EXERCISE:
Find the word "intros" in the records below. List each line containing it.
──────── RECORD EXCERPTS
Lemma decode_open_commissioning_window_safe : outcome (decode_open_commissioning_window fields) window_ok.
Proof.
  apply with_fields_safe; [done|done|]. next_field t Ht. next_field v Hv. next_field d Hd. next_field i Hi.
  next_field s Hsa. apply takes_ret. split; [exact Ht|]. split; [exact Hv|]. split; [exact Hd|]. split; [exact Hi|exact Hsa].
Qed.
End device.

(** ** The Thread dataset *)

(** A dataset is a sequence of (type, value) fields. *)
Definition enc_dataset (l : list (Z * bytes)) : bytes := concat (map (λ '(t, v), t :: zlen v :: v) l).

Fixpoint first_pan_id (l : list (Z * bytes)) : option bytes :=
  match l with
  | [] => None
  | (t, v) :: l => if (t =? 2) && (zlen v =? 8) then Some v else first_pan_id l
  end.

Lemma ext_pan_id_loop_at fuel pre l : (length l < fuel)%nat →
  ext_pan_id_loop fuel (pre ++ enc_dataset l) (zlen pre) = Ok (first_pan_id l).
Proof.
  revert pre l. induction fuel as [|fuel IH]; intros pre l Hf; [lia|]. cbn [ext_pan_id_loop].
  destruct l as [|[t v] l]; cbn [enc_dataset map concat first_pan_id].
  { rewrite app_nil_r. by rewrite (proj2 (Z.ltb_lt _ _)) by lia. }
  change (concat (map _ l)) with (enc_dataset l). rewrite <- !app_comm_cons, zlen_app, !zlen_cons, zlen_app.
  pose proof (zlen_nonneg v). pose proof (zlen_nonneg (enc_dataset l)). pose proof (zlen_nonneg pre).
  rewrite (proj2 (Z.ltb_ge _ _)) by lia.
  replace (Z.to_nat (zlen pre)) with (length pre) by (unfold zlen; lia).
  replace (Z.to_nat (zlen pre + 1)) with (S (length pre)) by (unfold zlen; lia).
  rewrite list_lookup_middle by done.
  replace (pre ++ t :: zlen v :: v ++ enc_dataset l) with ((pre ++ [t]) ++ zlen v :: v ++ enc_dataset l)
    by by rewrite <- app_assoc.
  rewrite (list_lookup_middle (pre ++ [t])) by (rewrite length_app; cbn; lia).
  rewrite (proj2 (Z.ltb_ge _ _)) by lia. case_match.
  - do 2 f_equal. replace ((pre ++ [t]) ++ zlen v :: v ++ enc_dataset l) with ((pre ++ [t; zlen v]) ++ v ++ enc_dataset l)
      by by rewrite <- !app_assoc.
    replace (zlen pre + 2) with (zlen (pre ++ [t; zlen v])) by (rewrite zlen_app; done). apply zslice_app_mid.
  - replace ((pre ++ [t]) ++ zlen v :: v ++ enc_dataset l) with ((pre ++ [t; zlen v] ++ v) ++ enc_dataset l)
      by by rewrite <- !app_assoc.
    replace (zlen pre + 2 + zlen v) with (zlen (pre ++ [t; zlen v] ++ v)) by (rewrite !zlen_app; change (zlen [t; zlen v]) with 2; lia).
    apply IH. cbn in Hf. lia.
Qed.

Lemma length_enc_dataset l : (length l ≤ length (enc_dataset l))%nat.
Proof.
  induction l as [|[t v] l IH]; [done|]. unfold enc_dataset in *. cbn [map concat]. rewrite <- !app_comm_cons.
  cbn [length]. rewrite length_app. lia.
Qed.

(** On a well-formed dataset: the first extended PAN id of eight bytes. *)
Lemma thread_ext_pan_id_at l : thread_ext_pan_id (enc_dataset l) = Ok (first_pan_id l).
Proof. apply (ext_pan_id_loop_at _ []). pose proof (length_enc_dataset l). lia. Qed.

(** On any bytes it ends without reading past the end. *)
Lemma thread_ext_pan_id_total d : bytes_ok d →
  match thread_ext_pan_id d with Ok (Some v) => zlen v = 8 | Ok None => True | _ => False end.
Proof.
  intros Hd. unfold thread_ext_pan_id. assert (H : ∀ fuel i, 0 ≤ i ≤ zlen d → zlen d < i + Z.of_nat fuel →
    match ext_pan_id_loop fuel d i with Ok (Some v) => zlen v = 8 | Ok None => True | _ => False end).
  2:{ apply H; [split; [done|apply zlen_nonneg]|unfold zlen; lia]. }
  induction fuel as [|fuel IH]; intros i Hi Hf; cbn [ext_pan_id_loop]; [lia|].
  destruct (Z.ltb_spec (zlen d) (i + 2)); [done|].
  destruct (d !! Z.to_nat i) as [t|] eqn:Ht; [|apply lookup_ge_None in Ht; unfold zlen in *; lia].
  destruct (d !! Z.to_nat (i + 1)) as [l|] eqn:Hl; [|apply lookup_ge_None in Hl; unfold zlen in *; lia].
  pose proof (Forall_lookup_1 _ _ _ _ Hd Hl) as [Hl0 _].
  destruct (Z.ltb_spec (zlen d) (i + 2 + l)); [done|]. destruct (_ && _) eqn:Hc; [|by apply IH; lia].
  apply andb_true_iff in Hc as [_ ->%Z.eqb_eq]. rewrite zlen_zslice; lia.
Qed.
────────────────
SOLVED EXERCISE:
  revert pre l. induction fuel as [|fuel IH]; intros pre l Hf; [lia|]. cbn [ext_pan_id_loop].
  intros Hd. unfold thread_ext_pan_id. assert (H : ∀ fuel i, 0 ≤ i ≤ zlen d → zlen d < i + Z.of_nat fuel →
  induction fuel as [|fuel IH]; intros i Hi Hf; cbn [ext_pan_id_loop]; [lia|].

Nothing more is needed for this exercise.